I'm going to assume that comparing two "integers" is a black box that takes 1 minute to complete, but we can cache those comparisons and only do any particular comparison once.

There's not much you can do until you're down to 8 candidates (3 minutes). But you don't want to leave cores sitting idle if you can help it. Let's say that the candidates are numbered 1 through 8. Then in minutes 4 you can compare:
1v2 3v4 5v6 7v8 AND 1v5 2v6 3v7 4v8
If we're lucky, this eliminates 6 candidates, and we can use minute 5 to to pick the winner.

If we're not lucky, this leaves 4 candidares (for example, 1, 3, 6, and 8), and that step didn't gain us anything over the original approach. In minute 5, we need to throw everything at it (to beat the original approach). But there are 8 cores, and C(4,2)=6 possible pairings. So we can make every possible comparison (and leave 2 cores idle), and get our winner in 5 minutes.

Answer 2

If you assume that the program is CPU-bound, which is fairly ridiculous, but seems to be where you were going with your analysis, then you need to decide how to divide the work to gain something by multithreading.

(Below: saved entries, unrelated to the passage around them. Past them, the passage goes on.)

(* ===== verification/IndexDbSpec.v ===== *)
(** * What the index holds and finds

    The items a registration adds, as rows, and the proof that the lookups of
    [IndexDb] over any table that shows the written items find exactly what was
    registered, through caches in any state. *)
From Stdlib Require Import ZArith Lia Bool Sorted Permutation.
From stdpp Require Import base gmap.
From S2P Require Import Prelude IntCodec TimeRange Tsid MetricName ItemBlock ItemBlockSpec IndexRow IndexRowSpec Uint64Set Uint64SetSpec IndexCaches ItemTableSearch ItemTable IndexDb.
Local Open Scope Z_scope.

(** ** Batches *)

(** The offsets of consecutive items. *)
Fixpoint offs (n : nat) (xs : list (list Z)) : list (nat * nat) :=
  match xs with
  | [] => []
  | x :: xs => (n, n + length x)%nat :: offs (n + length x) xs
  end.

(** The batch holds the items [xs] and the beginning [cur] of another. *)
Definition ii_is (ii : IndexItems) (xs : list (list Z)) (cur : list Z) : Prop :=
  ii_b ii = concat xs ++ cur /\ ii_offsets ii = offs 0 xs /\ ii_start ii = length (concat xs).

Lemma ii_is_default : ii_is ii_default [] [].
Proof. done. Qed.

Lemma offs_snoc xs x : forall n, offs n (xs ++ [x]) = offs n xs ++ [(n + length (concat xs), n + length (concat xs) + length x)%nat].
Proof.
  induction xs as [|y xs IH]; intros n; cbn [app offs concat]; [by rewrite Nat.add_0_r|]. rewrite IH, length_app. cbn [app]. by rewrite !Nat.add_assoc.
Qed.

Lemma ii_push ii xs cur f y : (forall b, f b = b ++ y) -> ii_is ii xs cur -> ii_is (on_b ii f) xs (cur ++ y).
Proof. intros Hf (H1 & H2 & H3). split_and!; cbn; [|done|done]. by rewrite Hf, H1, <-app_assoc. Qed.

Lemma ii_next_is ii xs cur : ii_is ii xs cur -> ii_is (ii_next ii) (xs ++ [cur]) [].
Proof.
  intros (H1 & H2 & H3). unfold ii_next. split_and!; cbn [ii_b ii_offsets ii_start].
  - by rewrite H1, concat_app, app_nil_r; cbn [concat]; rewrite app_nil_r.
  - rewrite offs_snoc, H2, H3, H1, length_app. done.
  - rewrite H1, concat_app. cbn [concat]. by rewrite app_nil_r.
Qed.

Lemma slices_offs {E} xs : forall pre, slices (E := E) (pre ++ concat xs) (offs (length pre) xs) = Ok xs.
Proof.
  induction xs as [|x xs IH]; intros pre; cbn [offs slices concat]; [done|]. rewrite decide_True by (rewrite !length_app; lia).
  rewrite bind_Ok. rewrite drop_app_length, Nat.add_comm, Nat.add_sub, take_app_length.
  specialize (IH (pre ++ x)). rewrite length_app, <-app_assoc in IH. rewrite Nat.add_comm. by rewrite IH.
Qed.
Definition tf_init (common_prefix key value : list Z) (is_negative is_regexp : bool) : res filter_error TagFilter :=
  let prefix0 := marshal_tag_value common_prefix key in
  '(value, is_regexp, regexp_prefix, prefix, expr) ←
    (if is_regexp then
       _ ← guard_ (negb (valid_utf8 value)) (NotUtf8 value);
       let '(p, e) := simplify_prom_regex value in
       match e with
       | [] => Ok (p, false, [], p, [])
       | _ => Ok (value, true, p, p, e)
       end
     else Ok (value, false, [], value, []));
  let tf_prefix := marshal_tag_value_no_trailing_tag_separator prefix0 prefix in
  if negb is_regexp then
    Ok (mkTagFilter key value is_negative false FULL_MATCH_COST regexp_prefix tf_prefix [[]] None (length prefix =? 0)%nat)
  else
    rcv ← get_regexp_from_cache expr;
    Ok (mkTagFilter key value is_negative true (re_cost rcv) regexp_prefix tf_prefix (or_values rcv) (Some (re_match rcv))
          ((length prefix =? 0)%nat && re_match rcv [])).
End Init.

Definition tf_match_suffix (self : TagFilter) (b : list Z) : res filter_error bool :=
  _ ← guard_ (match last b with Some c => negb (c =? TAG_SEPARATOR_CHAR) | None => true end) (UnexpectedEnd b);
  let b := removelast b in
  if negb (tf_is_regexp self) then Ok (length b =? 0)%nat
  else match tf_re_suffix_match self with Some re_match => Ok (re_match b) | None => Panic end.
(* ===== verification/IndexScanSpec.v ===== *)
(** * Scans of the index

    The loops of [IndexPlanner] that read the rows under a prefix, over any
    table that shows the written rows: what they collect, and that they end. *)
From Stdlib Require Import ZArith Lia Bool Sorted.
From stdpp Require Import base gmap list.
From S2P Require Import Prelude IntCodec TimeRange Tsid MetricName ItemBlock ItemBlockSpec IndexRow IndexRowSpec Uint64Set Uint64SetSpec IndexCaches ItemTableSearch ItemTable IndexDb IndexDbSpec TagFilter IndexPlanner.
Local Open Scope Z_scope.

(** ** Bytes *)

Abbreviation sep_free := (Forall (fun c : Z => c <> TAG_SEPARATOR_CHAR)).

Lemma escape_sep_free v : sep_free (escape v).
Proof. pose proof (escape_no_separator v) as H. revert H. apply Forall_weaken. by intros c []. Qed.

Lemma escape_inj a b : escape a = escape b -> a = b.
Proof.
  intros H. pose proof (unescape_escape a (S (length a + length b)) [] ltac:(lia)) as H1.
  rewrite H, unescape_escape in H1 by lia. by injection H1 as ->.
Qed.

(** A prefix without separator ends before the separator. *)
Lemma sep_prefix a b x y : sep_free a -> sep_free b -> a ++ TAG_SEPARATOR_CHAR :: x = b ++ y -> exists s, a = b ++ s /\ y = s ++ TAG_SEPARATOR_CHAR :: x.
Proof.
  intros Ha Hb. revert a Ha. induction Hb as [|c b Hc Hb IH]; intros a Ha H; [by exists a|]. destruct Ha as [|e a He Ha]; cbn [app] in H; injection H as H1 H2; [done|].
  destruct (IH a Ha H2) as (s & -> & ->). exists s. by rewrite H1.
Qed.
Lemma weigh_ok {E} now tfs : forall (ps : PlanState), pl_ok ps -> exists ps' tfws, weigh (E := E) date now tfs ps = Ok (ps', tfws) /\ pl_ok ps' /\ map tw_tf tfws = tfs.
Proof.
  induction tfs as [|tf tfs IH]; intros ps Hp; cbn [weigh]; [by exists ps, []|]. destruct (get_loops_ok (E := E) tf ps Hp) as (ps1 & [[lc flc] ts] & -> & Hp1). rewrite bind_Ok.
  destruct (IH ps1 Hp1) as (ps2 & tfws & -> & Hp2 & <-). rewrite bind_Ok. eexists ps2, _. split; [done|]. by split.
Qed.

Lemma sort_weights_tf {E} count tfws : exists tfws', sort_weights (E := E) count tfws = Ok tfws' /\ map tw_tf tfws' ≡ₚ map tw_tf tfws.
Proof using Sr. destruct (sort_returns count tfws) as (l & Hl & Hp). exists l. unfold sort_weights. rewrite Hl. split; [done|]. by apply Permutation_map. Qed.

(** ** Postponed filters *)

Lemma search_name_db {E} db self w dst id db' self' w' v b : search_metric_name_with_cache (E := E) (T := T) (W := W) db self w dst id = Ok (db', self', w', v, b) -> exists ctx, db' = set_ctx db ctx.
Proof.
  unfold search_metric_name_with_cache, get_metric_name_by_metric_id_from_cache. destruct (wc_get _ _) as [[c r]| |]; [|done..]. rewrite !bind_Ok.
  assert (Hrest : forall ctx dst1, (
    '(self, w, dst, ok) ← search_metric_name self w dst1 id;
    if ok : bool then ctx ← put_metric_name_by_metric_id_to_cache (idb_ctx (set_ctx db ctx)) id dst; Ok (set_ctx (set_ctx db ctx) ctx, self, w, dst, true)
    else Ok (set_ctx db ctx, self, w, dst, false)) = Ok (E := E) (db', self', w', v, b) -> exists ctx, db' = set_ctx db ctx).
  { intros ctx dst1. destruct (search_metric_name _ _ _ _) as [[[[s1 w1] d1] ok]| |]; [|done..]. rewrite bind_Ok. destruct ok; [|intros [= <- _ _ _ _]; by eexists].
    destruct (put_metric_name_by_metric_id_to_cache _ _ _) as [ctx2| |]; [|done..]. rewrite bind_Ok. intros [= <- _ _ _ _]. by eexists. }
  destruct r; rewrite bind_Ok; [|apply Hrest]. intros [= <- _ _ _ _]. by eexists.
Qed.

(** The name of a series of the date is found. *)
Lemma name_found {E} (ps : PlanState) t mn : pl_ok ps -> on_date t mn ->
  exists db self w, search_metric_name_with_cache (E := E) (pl_db ps) (pl_is ps) (pl_w ps) [] (metric_id t) = Ok (db, self, w, name_bytes mn, true) /\ pl_ok (mkPlan db self w (pl_ticks ps)).
Proof using hist.
  intros [Hx Hl Hd Hrc] Hon. assert (Hs : seen ops t mn) by (by eapply on_date_seen). assert (Hg : In (OpGlobal t mn) ops) by (destruct Hs as [H|[dt H]]; [done|by eapply (h_global _ hist)]).
  assert (Hu : is_u64 (metric_id t)). { pose proof (h_ops _ hist) as Hok. rewrite Forall_In in Hok. destruct (Hok _ Hg) as [Ht _]. apply Ht. }
  destruct (search_metric_name_with_cache_ok (E := E) items d ops (h_ops _ hist) _ _ _ (metric_id t) Hx Hu) as (db & self & w & v & b & He & Hx' & Hb).
  destruct (search_name_db _ _ _ _ _ _ _ _ _ _ He) as [ctx Hdb].
  assert (Hdl : is_deadline self = deadline).
  { revert He. unfold search_metric_name_with_cache. destruct (get_metric_name_by_metric_id_from_cache _ _ _) as [[[c1 d1] b1]| |]; [|done..]. rewrite bind_Ok. destruct b1; [by intros [= _ <- _ _ _]|].
    unfold search_metric_name. destruct (tb_first_item_with_prefix _ _ _) as [[[ts w1] r]| |]; [|done..]. rewrite bind_Ok. destruct r as [[|o]|]; [rewrite bind_Ok; by intros [= _ <- _ _ _]|done|].
    destruct (tb_item ts) as [x| |]; [|done..]. rewrite bind_Ok. destruct (slice_from x _); [|done..]. rewrite !bind_Ok. destruct (put_metric_name_by_metric_id_to_cache _ _ _); [|done..]. rewrite bind_Ok. by intros [= _ <- _ _ _]. }
  destruct b.
  - destruct Hb as (t' & mn' & [Hop Hid] & ->). assert (mn' = mn) as -> by (eapply (h_unique _ hist); [by left|exact Hs|done]). exists db, self, w. split; [done|]. split; [done| |done|]; cbn [pl_db]; by rewrite Hdb.
  - destruct Hb as [_ Hb]. by destruct (Hb t mn).
Qed.

Definition plan_err (e : SearchError) : Prop := e = DeadlineExceeded /\ late clock deadline.
(* ===== verification/IndexComposite.v ===== *)
(** * Composite filters

    The conversion of tag filters to filters on composite keys, and back: the
    composite filters select the same series, in the index and by name, when
    the filters name the metric in one way. *)
From Stdlib Require Import ZArith Lia Bool Sorted Permutation.
From stdpp Require Import base gmap list.
From S2P Require Import Prelude IntCodec TimeRange Tsid MetricName ItemBlock ItemBlockSpec IndexRow IndexRowSpec Uint64Set IndexCaches ItemTableSearch ItemTable IndexDb IndexDbSpec TagFilter IndexPlanner IndexScanSpec IndexPlannerSpec IndexPlannerExact.
Local Open Scope Z_scope.

(** ** Composite keys *)

Abbreviation composite_key := (marshal_composite_tag_key []).

Lemma composite_key_inj n k n' k' : short_name n -> short_name n' -> composite_key n k = composite_key n' k' -> n = n' /\ k = k'.
Proof.
  intros Hn Hn' H. rewrite !composite_key_split in H by done. injection H as H.
  assert (Hu : forall m : list Z, short_name m -> is_u64 (Z.of_nat (length m))) by (intros m Hm; unfold short_name, is_u in Hm |- *; lia).
  pose proof (uvarint_leb128 (Z.of_nat (length n)) (n ++ k) (Hu n Hn)) as H1. rewrite H, (uvarint_leb128 _ _ (Hu n' Hn')) in H1. injection H1 as H1 _. apply Nat2Z.inj in H1.
  rewrite H1 in H. apply app_inv_head, app_inj_1 in H; [done|done].
Qed.

(** The index has the tag under the composite key exactly for the series with
    the name. *)
Lemma ilabel_composite mn n k : name_clean mn -> short_name n -> plain_key k -> k <> [] -> ilabel mn (composite_key n k) = if bool_decide (metric_group mn = n) then ilabel mn k else None.
Proof.
  intros Hc Hn Hk Hne. apply option_eq. intros v. rewrite ilabel_In by done. pose proof (no_length _ (nc_ok _ Hc)) as Hl. rewrite (ilabel_tags mn k) by done.
  assert (Hin : In (mkTag (composite_key n k) v) (index_tags mn) <-> metric_group mn = n /\ In (mkTag k v) (tags mn)).
  { unfold index_tags. cbn [In]. rewrite !in_app_iff. split.
    - intros [[= H]|[H|[H|H]]].
      + by rewrite composite_key_split in H.
      + destruct (existsb _ _); [|done]. destruct H as [[= H _]|[]]. by rewrite composite_key_split in H.
      + pose proof (nc_plain _ Hc) as Hp. rewrite Forall_In in Hp. destruct (Hp _ H) as [_ Ha]. cbn [t_key] in Ha. by rewrite artificial_composite in Ha.
      + apply in_map_iff in H as (t & [= H <-] & Ht). apply composite_key_inj in H as [Hg Hkt]; [|done..]. split; [done|]. rewrite <-Hkt. by destruct t.
    - intros [<- H]. right. right. right. apply in_map_iff. by exists (mkTag k v). }
  rewrite Hin. case_bool_decide as Hg.
  - rewrite (find_NoDup (tags mn)) by apply Hc. tauto.
  - split; [by intros []|done].
Qed.

(** ** Made filters *)

Section Made.
  Context {Re : RegexEngine} {Ru : RegexUtil}.

(** The filter on another key. *)
Definition rekey (tf : TagFilter) (head key : list Z) (neg : bool) : TagFilter :=
  mkTagFilter key (tf_value tf) neg (tf_is_regexp tf) (tf_match_cost tf) (tf_regexp_prefix tf) (key_prefix head key ++ tf_lit tf) (tf_or_suffixes tf) (tf_re_suffix_match tf) (tf_is_empty_match tf).

(** A filter as [TagFilter::init] makes it. *)
Definition made (tf : TagFilter) : Prop :=
  (exists key value neg re, tf_init global_head key value neg re = Ok tf) /\ Forall (fun s => sep_free s) (tf_or_suffixes tf).

Lemma made_ok tf : made tf -> filter_ok tf.
Proof. intros [(key & v & n & r & H) Hs]. by eapply tf_init_filter_ok. Qed.

(** A made filter is made again for another key. *)
Lemma init_rekey tf : made tf -> (forall head key neg, tf_init head key (tf_value tf) neg (tf_is_regexp tf) = Ok (rekey tf head key neg)) /\
  tf_lit tf = escape (if tf_is_regexp tf then tf_regexp_prefix tf else tf_value tf).
Proof.
  intros Hm. pose proof (made_ok tf Hm) as Hf. destruct Hm as [(key & v & n & r & H) Hs]. unfold tf_init in H.
  assert (Hlit : forall p tf0, tf_prefix tf0 = marshal_tag_value_no_trailing_tag_separator (marshal_tag_value global_head (tf_key tf0)) p -> tf_lit tf0 = escape p).
  { intros p tf0 Hp. unfold tf_lit. rewrite Hp, filter_prefix. apply drop_app_length. }
  assert (Hplain : forall v p, v = p -> Ok (E := filter_error) (mkTagFilter key v n false FULL_MATCH_COST [] (marshal_tag_value_no_trailing_tag_separator (marshal_tag_value global_head key) p) [[]] None (length p =? 0)%nat) = Ok tf ->
    (forall head key neg, tf_init head key (tf_value tf) neg (tf_is_regexp tf) = Ok (rekey tf head key neg)) /\ tf_lit tf = escape (if tf_is_regexp tf then tf_regexp_prefix tf else tf_value tf)).
  { intros v' p -> [= <-]. rewrite (Hlit p) by done. split; [|done]. intros head' key' neg'. unfold tf_init, rekey. cbn [tf_value tf_is_regexp tf_match_cost tf_regexp_prefix tf_or_suffixes tf_re_suffix_match tf_is_empty_match].
    rewrite bind_Ok, (Hlit p) by done. by rewrite filter_prefix. }
  destruct r; [|rewrite bind_Ok in H; cbn [negb] in H; by eapply Hplain]. destruct (valid_utf8 v) eqn:Hu; cbn [negb guard_] in H; [|done]. rewrite bind_Ok in H.
  destruct (simplify_prom_regex v) as [p [|c e]] eqn:Hsimp; rewrite bind_Ok in H; cbn [negb] in H; [by eapply Hplain|].
  destruct (get_regexp_from_cache (c :: e)) as [rcv| |] eqn:Hg; [|done..]. rewrite bind_Ok in H. injection H as <-. rewrite (Hlit p) by done. split; [|done].
  intros head' key' neg'. unfold tf_init, rekey. cbn [tf_value tf_is_regexp tf_match_cost tf_regexp_prefix tf_or_suffixes tf_re_suffix_match tf_is_empty_match]. rewrite Hu. cbn [negb guard_]. rewrite bind_Ok, Hsimp, bind_Ok. cbn [negb]. rewrite Hg, bind_Ok, (Hlit p) by done. by rewrite filter_prefix.
Qed.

8 pieces of 4 integers each seems arbitrary. Interviewers usually like to see a thought process. Being mathematically general, let us compute total orderings over subsets of the problem. How hard is it to compute a total ordering, and what is the payoff?

Total ordering of N items, picking arbitrarily when two items are equal, requires N*(N-1)/2 comparisons and eliminates (N-1) items. Let's make a table.

• N = 2: 1 comparison, 1 elimination.
• N = 3: 3 comparisons, 2 eliminations.
• N = 4: 6 comparisons, 3 eliminations.

Clearly it's most efficient to work with pairs (N = 2), but the other operations are useful if resources would otherwise be idle.

• Minute 1-3: Eliminate 24 candidates using operations with N = 2, 8 at a time.
• Minute 4: Now there are 8 candidates. Keeping N = 2 would leave 4 cores idle. Setting N = 3 uses 2 more cores per operation and yields 1 more elimination. So do two operations with N = 3 and one with N = 2, eliminating 2+2+1 = 5 candidates. Or, use 6 cores with N = 4 and two with N = 1 to eliminate 3+1+1 = 5. The result is the same.
• Minute 5: Only 3 candidates remain, so set N = 3 for the last round.

If you keep the CPUs busy, it takes 5 minutes using a mix of two higher-level abstractions. More energy is spent because this isn't the most efficient way to solve the problem, but it is faster.

Answer 3

Those are really big integers, too big to fit into CPU cache, so multithreading doesn't really help you — this problem is I/O bound. (I suppose it depends on the specifics of the I/O bottleneck, but let's not pick nits.)

Since you need exactly N-1 comparisons, the answer is 31.